Basra- August 20, 2004
His men were in control of the old part of the holy city of Najaf, daring Iraqi security and their American backers to attack the holy shrine thus turning the entire Iraqi Shia - and perhaps Iran too- into enemies.
Najaf for Shia is like the Vatican for the Catholics. Najaf holy shrines, include the mausoleum of the Fourth Caliph, Imam Ali Ibn Abi-Talib, cousin and son in law of prophet Mohammed, and the first man on earth to believe his mission as `a messenger of god.'
Following his 7th century AD assassination in a mosque in Kufa Abi-Talib's body was placed on a camel, as he wished, and was buried in Najaf where the camel finally stopped.
Mr Sadr's latest stand off- undermining Iyad Allawy's interim government and throwing a brick at President George Bush's re-election window-display - was the third in nine months.
Last September (2003) -Sadr supporters took over the tomb of Imam Ali, leading to bloody clashes with the Badr militia of the Iran backed Supreme Council for the Islamic Revolution in Iraq (SCIRI) lead by al-Hakim family and with supporters of Grand Ayatollah Ali Al-Sistani, the supreme spiritual leader of Shia in Iraq and beyond.

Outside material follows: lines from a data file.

Lemma writes_put_opt step keys m init x (key : string) o x' :
  writes step keys m init x -> bs key ∉ keys ->
  match o with Some v => step (bs key, v) x = mret x' | None => x' = x end ->
  writes step (bs key :: keys) (put_opt key o m) init x'.
Proof.
  intros Hm Hkey Hstep. destruct o as [v|]; cbn; [by eapply writes_put|]. subst x'.
  destruct Hm as [Hkeys Hm]. split; [|done]. intros k Hk. right. auto.
Qed.

Lemma writes_done step keys m init x x' :
  writes step keys m init x -> x = x' -> for_range (OrderedKV m) step init = mret x'.
Proof. by intros [_ H] ->. Qed.

Lemma writes_eq step keys m init x x' :
  writes step keys m init x -> x = x' -> writes step keys m init x'.
Proof. by intros H <-. Qed.

(** Entries under the keys of a list without duplicates. *)
Lemma writes_all {A} step (key : A -> bytes) (value : A -> res OJsonObject) (f : A -> T -> T)
    (l : list A) keys m :
  (forall k, k ∈ KeySet m -> k ∈ keys) -> NoDup (map key l) -> (forall k, k ∈ keys -> k ∉ map key l) ->
  Forall (fun a => exists v, value a = mret v /\ forall x, step (key a, v) x = mret (f a x)) l ->
  exists m', put_all key value l m = mret m' /\ forall init x,
    writes step keys m init x ->
    writes step (rev (map key l) ++ keys) m' init (fold_left (fun x a => f a x) l x).
Proof.
  intros Hm Hnd Hkeys Hl. revert keys m Hm Hkeys.
  induction Hl as [|a l (v & Hv & Hstep) Hl IH]; cbn; intros keys m Hm Hkeys; [by exists m|].
  inversion_clear Hnd as [|? ? Ha Hnd']. unfold put_all in *. cbn [for_range].
  rewrite Hv. cbn [mbind res_bind mret res_ret].
  assert (key a ∉ keys) as Hnew by (intros Hin; apply (Hkeys _ Hin); by left).
  destruct (IH Hnd' (key a :: keys) (Put (key a) v m)) as (m' & Hput & Hw).
  { unfold Put. case_match; [intros k Hk; right; auto|]. cbn [KeySet].
    intros k [->%elem_of_singleton|Hk]%elem_of_union; [by left | right; auto]. }
  { intros k [->|Hk]%elem_of_cons; [done|]. intros Hin. apply (Hkeys k Hk). by right. }
  exists m'. split; [exact Hput|]. intros init x Hx. rewrite <- app_assoc. apply Hw.
  eapply writes_Put; [exact Hx | done | apply Hstep].
Qed.

End Maps.

(** A field that is written on a condition, and else has its default. *)
Definition optional {A} (written : bool) (ok : A -> Prop) (default a : A) : Prop :=
  if written then ok a else a = default.

(** A field that is written on a condition: it is set, or it is as it was. *)
Lemma optional_step {A T} (set : A -> T -> T) (c : bool) (ok : A -> Prop) (default a : A)
    (read : res T) (x x' : T) :
  optional c ok default a -> (c = true -> ok a -> read = mret (set a x)) ->
  set a x = x' -> set default x = x -> if c then read = mret x' else x' = x.
Proof. intros H Hread <-. destruct c; cbn in H; [auto | by subst a]. Qed.

(** A pointer that may be nil. *)
Definition opt_back {A} (parse : OJsonObject -> res A) (o : option A) (o' : option OJsonObject) :
    Prop :=
  match o, o' with
  | Some a, Some v => parse v = mret a
  | None, None => True
  | _, _ => False
  end.

Lemma opt_step {A T} (set : option A -> T -> T) parse o o' (read : OJsonObject -> res T) x x' :
  opt_back parse o o' ->
  (forall a v, o = Some a -> parse v = mret a -> read v = mret (set (Some a) x)) ->
  set o x = x' -> set None x = x ->
  match o' with Some v => read v = mret x' | None => x' = x end.
Proof. intros H Hread <-. destruct o, o'; cbn in *; auto; done. Qed.

Lemma written_some_back {A} (ok : A -> Prop) (toOJ : A -> res OJsonObject) parse o :
  (forall a, ok a -> exists v, toOJ a = mret v /\ parse v = mret a) ->
  match o with Some a => ok a | None => True end ->
  exists o', written_some toOJ o = mret o' /\ opt_back parse o o'.
Proof.
  intros Hback Ho. destruct o as [a|]; [|by exists None].
  destruct (Hback a Ho) as (v & Hv & Hp). exists (Some v). cbn. by rewrite Hv.
Qed.

(** The case of a key. *)
Ltac at_key :=
  cbn [switch];
  repeat match goal with
  | |- context [text_eqb ?a ?b] =>
      let r := eval vm_compute in (text_eqb a b) in change (text_eqb a b) with r; cbv iota
  end.

(** The field of [H], set by [set], read by [step]. *)
Tactic Notation "field" reference(step) constr(set) constr(H) :=
  eapply (optional_step set _ _ _ _ _ _ _ H);
    [|lazy beta iota zeta delta [set]; reflexivity..];
  let Hc := fresh "Hc" in let Hok := fresh "Hok" in intros Hc Hok; cbv beta in Hok; unfold step; at_key.

(** The pointer of [H]. *)
Tactic Notation "pointer" reference(step) constr(set) constr(H) :=
  eapply (opt_step set _ _ _ _ _ _ H); [|lazy beta iota zeta delta [set]; reflexivity..];
  let a := fresh "a" in let v := fresh "v" in let Ho := fresh "Ho" in let Hok := fresh "Hok" in
  intros a v Ho Hok; unfold step; at_key.

(** A field that is always written. *)
Lemma read_step {A T} (set : A -> T -> T) a (read : res T) x x' :
  read = mret (set a x) -> set a x = x' -> read = mret x'.
Proof. by intros -> <-. Qed.

Tactic Notation "required" reference(step) constr(set) constr(a) :=
  eapply (read_step set a); [unfold step; at_key | lazy beta iota zeta delta [set]; reflexivity].

(** The keys of a map are texts of the program. *)
Ltac other_key := apply (bool_decide_unpack _); vm_compute; exact I.

(** One field of a map: [tac] reads it. *)
Ltac write_fields :=
  lazymatch goal with
  | |- writes _ _ NewMap _ _ => apply writes_new
  | |- writes _ _ (put _ _ _) _ _ => eapply writes_put; [write_fields | other_key | ]
  | |- writes _ _ (put_opt _ _ _) _ _ => eapply writes_put_opt; [write_fields | other_key | ]
  | |- writes _ _ (put_if _ _ _ _) _ _ => eapply writes_put_if; [write_fields | other_key | ]
  | |- writes _ _ _ _ _ => eassumption
  end.

Section Roundtrip.
Context `{Env : ScenEnv}.

(** ** Values *)

Definition string_ok (b : JSONBytesFromString) : Prop :=
  processStringAsByteArray (OString (jbs_Original b)) = mret b.

Definition address_ok (b : JSONBytesFromString) : Prop :=
  parseAccountAddress (jbs_Original b) = mret b.

Definition tree_ok (b : JSONBytesFromTree) : Prop :=
  exists obj, jbt_Original b = Some obj /\ processSubTreeAsByteArray obj = mret b.

Definition bigInt_ok (i : JSONBigInt) : Prop :=
  processBigInt (bigIntToOJ i) bigIntUnsignedBytes = mret i.

Definition uint64_ok (i : JSONUint64) : Prop := processUint64 (uint64ToOJ i) = mret i.

Definition checkBytes_ok (c : JSONCheckBytes) : Prop :=
  exists obj, jcb_Original c = Some obj /\ parseCheckBytes obj = mret c.

Definition checkBigInt_ok (format : bigIntParseFormat) (c : JSONCheckBigInt) : Prop :=
  processCheckBigInt (checkBigIntToOJ c) format = mret c.

Definition checkUint64_ok (c : JSONCheckUint64) : Prop :=
  processCheckUint64 (checkUint64ToOJ c) = mret c.
(** An account that is there, changed in place. *)
Definition modify_account (address : bytes) (f : Account -> Account) : W unit :=
  act_modify (fun w => set_mw_AcctMap (alter f address (mw_AcctMap w)) w).

(** The account under an address, or the error that names the method. *)
Definition existing (method : string) (address : bytes) : W Account :=
  accounts ← act_gets mw_AcctMap;
  match GetAccount accounts address with
  | Some acct => mret acct
  | None => act_fail (ErrNew (bs "method " ++ bs method ++ bs " expects an existing address"))
  end.

Definition UpdateBalance (address : bytes) (newBalance : option Z) : W unit :=
  _ ← existing "UpdateBalance" address;
  modify_account address (set_wa_Balance newBalance).

Definition UpdateBalanceWithDelta (address : bytes) (balanceDelta : Z) : W unit :=
  acct ← existing "UpdateBalanceWithDelta" address;
  balance ← act_deref (wa_Balance acct);
  modify_account address (set_wa_Balance (Some (balance + balanceDelta))).

Definition UpdateWorldStateBefore (fromAddr : bytes) (gasLimit gasPrice : Z) : W unit :=
  acct ← existing "UpdateWorldStateBefore" fromAddr;
  modify_account fromAddr (set_wa_Nonce (u64 (wa_Nonce acct + 1))) ;;
  let gasPayment := gasLimit * gasPrice in
  balance ← act_deref (wa_Balance acct);
  if balance <? gasPayment then act_fail (ErrNew (bs "not enough balance to pay gas upfront"))
  else modify_account fromAddr (set_wa_Balance (Some (balance - gasPayment))).

(** The changes to an account that is there. *)
Definition updated_account (modAcct : OutputAccount) (acct : Account) : res Account :=
  balance ← match BalanceDelta modAcct with
            | Some delta => balance ← deref_res (wa_Balance acct); mret (Some (balance + delta))
            | None => mret (Balance modAcct)
            end;
  let acct := set_wa_Balance balance (set_wa_Exists true acct) in
  let acct := if wa_Nonce acct <? Nonce modAcct then set_wa_Nonce (Nonce modAcct) acct else acct in
  let acct :=
    if 0 <? len (Code modAcct) then
      SetCodeAndMetadata (Code modAcct) (CodeMetadata_ToBytes true true true) acct
    else acct in
  let acct :=
    match OutputTransfers modAcct with
    | first :: _ => if 0 <? len (ot_Data first) then set_wa_AsyncCallData (ot_Data first) acct else acct
    | [] => acct
    end in
  mret (set_wa_Storage (fold_left (fun storage '(_, stu) => <[Offset stu := Data stu]> storage)
          (range (StorageUpdates modAcct)) (wa_Storage acct)) acct).

Definition UpdateAccountFromOutputAccount (modAcct : OutputAccount) : W unit :=
  let address := Address modAcct in
  accounts ← act_gets mw_AcctMap;
  (match GetAccount accounts address with
   | Some _ => mret tt
   | None =>
       act_modify (fun w => set_mw_AcctMap (PutAccount
         (set_wa_OwnerAddress (default [] (CodeDeployerAddress modAcct)) (newAccount address true))
         (mw_AcctMap w)) w)
   end) ;;
  accounts ← act_gets mw_AcctMap;
  acct ← act_deref (GetAccount accounts address);
  acct ← pure_act (updated_account modAcct acct);
  modify_account address (fun _ => acct).

Definition UpdateAccounts (outputAccounts : gmap bytes OutputAccount) (accountsToDelete : list bytes) :
    W unit :=
  act_range (range outputAccounts) (fun '(_, modAcct) => UpdateAccountFromOutputAccount modAcct) ;;
  act_modify (fun w =>
    set_mw_AcctMap (fold_left (fun am delAddr => DeleteAccount delAddr am) accountsToDelete (mw_AcctMap w)) w).

(** [SaveKeyValue] of the account at [address]: it is written, and then backed up. *)
Definition SaveKeyValue (address key value : bytes) : W unit :=
  accounts ← act_gets mw_AcctMap;
  acct ← act_deref (GetAccount accounts address);
  modify_account address (set_wa_Storage (<[key := value]> (wa_Storage acct))) ;;
  if wa_MockWorld acct then CreateStateBackup else act_fail ErrNilWorldMock.

(** [NewMockWorld] *)
Definition NewMockWorld : MockWorld :=
  mkMockWorld 0 ∅ [] None (Some (mkBlockInfo 0 0 0 0 None)) [] [] [] None [] ∅ false.

Definition Clear : W unit :=
  act_modify (fun w =>
    set_mw_AcctMap ∅ (set_mw_Snapshots [] (set_mw_PreviousBlockInfo None (set_mw_CurrentBlockInfo None
    (set_mw_Blockhashes [] (set_mw_NewAddressMocks [] (set_mw_CompiledCode ∅ w))))))).

Definition SetCurrentBlockHash (blockHash : bytes) : W unit :=
  act_modify (fun w =>
    let w := match mw_CurrentBlockInfo w with
             | None => set_mw_CurrentBlockInfo (Some (mkBlockInfo 0 0 0 0 None)) w
             | Some _ => w
             end in
    set_mw_Blockhashes [blockHash] w).

Definition NumberOfShards (w : MockWorld) : Z :=
  u32 (fold_left (fun maxShardID '(_, account) => Z.max maxShardID (wa_ShardID account))
    (range (mw_AcctMap w)) 0 + 1).

(** [account.ShardID] of a nil account panics. *)
Definition ComputeId (w : MockWorld) (address : bytes) : res Z :=
  acct ← deref_res (GetAccount (mw_AcctMap w) address); mret (wa_ShardID acct).

Definition SelfId (w : MockWorld) : Z := mw_SelfShardID w.

Definition SameShard (w : MockWorld) (firstAddress secondAddress : bytes) : res bool :=
  first ← ComputeId w firstAddress;
  second ← ComputeId w secondAddress;
  mret (first =? second).

Definition GetSnapshot (w : MockWorld) : Z := JournalLen w.

Definition RevertToSnapshot (snapshot : Z) : W unit := adapter_RevertToSnapshot snapshot.

(** ** New addresses ([worldUtil.go], [dnsUtil.go]) *)

(** [creatorAddress[30:]] of a shorter address is out of bounds. *)
Definition GenerateMockAddress (creatorAddress : bytes) (creatorNonce : Z) : res bytes :=
  if len creatorAddress <? 30 then Panic
  else
    let result := splice (replicate 32 Byte.x00) 10 (replicate 4 Byte.x11) in
    let result := splice result 14 (take 15 creatorAddress) in
    let result := splice result 29 [byte_of_Z (u8 creatorNonce)] in
    mret (splice result 30 (take 2 (drop 30 creatorAddress))).

(** [numDNSAddresses] *)
Definition numDNSAddresses : Z := 255.

(** The number of an address in two hexadecimal digits. *)
Definition makeDNSAddresses `{ScenEnv} (numAddresses : Z) : res (gset bytes) :=
  for_range (seqZ 0 numAddresses) (fun i dnsMap =>
    match InterpretString (bs "sc:dns#" ++ hex_EncodeToString [byte_of_Z i]) with
    | Ret (inr dnsAddress) => mret ({[dnsAddress]} ∪ dnsMap)
    | Ret (inl _) => mret ({[[]]} ∪ dnsMap)
    | Panic => Panic
    | OutOfFuel => OutOfFuel
    end) ∅.

(** ** The hook ([worldCallbacks.go]) *)

(** The custom error of the world. *)
Definition custom_error : W unit := fun w =>
  (w, Ret (match mw_Err w with Some err => inl err | None => inr tt end)).

Definition NewAddress (creatorAddress : bytes) (creatorNonce : Z) : W bytes :=
  custom_error ;;
  mocks ← act_gets mw_NewAddressMocks;
  match List.find (fun m => bool_decide (creatorAddress = nam_CreatorAddress m) &&
                            (creatorNonce =? nam_CreatorNonce m)) mocks with
  | Some newAddressMock =>
      act_modify (set_mw_LastCreatedContractAddress (nam_NewAddress newAddressMock)) ;;
      mret (nam_NewAddress newAddressMock)
  | None =>
      result ← pure_act (GenerateMockAddress creatorAddress creatorNonce);
      act_modify (set_mw_LastCreatedContractAddress result) ;;
      mret result
  end.

Definition GetStorageData (accountAddress key : bytes) : W bytes :=
  custom_error ;;
  accounts ← act_gets mw_AcctMap;
  match GetAccount accounts accountAddress with
  | None => mret []
  | Some acct => mret (StorageValue acct key)
  end.

(** A field of the block, zero when there is none. *)
Definition block_number (field : BlockInfo -> Z) (block : option BlockInfo) : Z :=
  match block with Some b => field b | None => 0 end.

(** [RandomSeed[:]] of a nil pointer panics. *)
Definition block_seed (block : option BlockInfo) : res bytes :=
  match block with Some b => deref_res (wbi_RandomSeed b) | None => mret [] end.

Definition LastNonce (w : MockWorld) : Z := block_number wbi_BlockNonce (mw_PreviousBlockInfo w).
Definition LastRound (w : MockWorld) : Z := block_number wbi_BlockRound (mw_PreviousBlockInfo w).
Definition LastTimeStamp (w : MockWorld) : Z := block_number wbi_BlockTimestamp (mw_PreviousBlockInfo w).
Definition LastEpoch (w : MockWorld) : Z := block_number wbi_BlockEpoch (mw_PreviousBlockInfo w).
Definition LastRandomSeed (w : MockWorld) : res bytes := block_seed (mw_PreviousBlockInfo w).
Definition CurrentNonce (w : MockWorld) : Z := block_number wbi_BlockNonce (mw_CurrentBlockInfo w).
Definition CurrentRound (w : MockWorld) : Z := block_number wbi_BlockRound (mw_CurrentBlockInfo w).
Definition CurrentTimeStamp (w : MockWorld) : Z := block_number wbi_BlockTimestamp (mw_CurrentBlockInfo w).
Definition CurrentEpoch (w : MockWorld) : Z := block_number wbi_BlockEpoch (mw_CurrentBlockInfo w).
Definition CurrentRandomSeed (w : MockWorld) : res bytes := block_seed (mw_CurrentBlockInfo w).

Taking advantage of al-Sistani's absence for a heart surgery in London, Sadr's men provoked confrontation with Iraqi police in August ( 2004) leading to his second occupation of Najaf, breaking a ceasefire he reached with the government in June.
The name Moqtada al-Sadr was first heard outside Iraq last April ( 2003) as implicated in the killing Ayatollah Abdul Majid al-Khoei, who had just returned from a two decade exile in London.
Sadr owed his fast rise more to the usual American blunders than to his own cunning - helped by a family name. al-Khoei's assassination - for which a warrant for Sadr's arrest was to be issued six months later- dashed American hopes for peaceful transition with the demise of a great moderate Shia leader who promoted a South Africa style truth and conciliation commission to heal a post-Saddam Iraqi society.
Encouraged by the British, al-Khoei had hoped to persuade al-Sistani, to back a new order in Iraq. He was assassinated before talks with Sistani, who was once a student of his father Ayatollah Abu Al-Qasim al-Khoui, himself a spiritual leader of the Shia in 1970s.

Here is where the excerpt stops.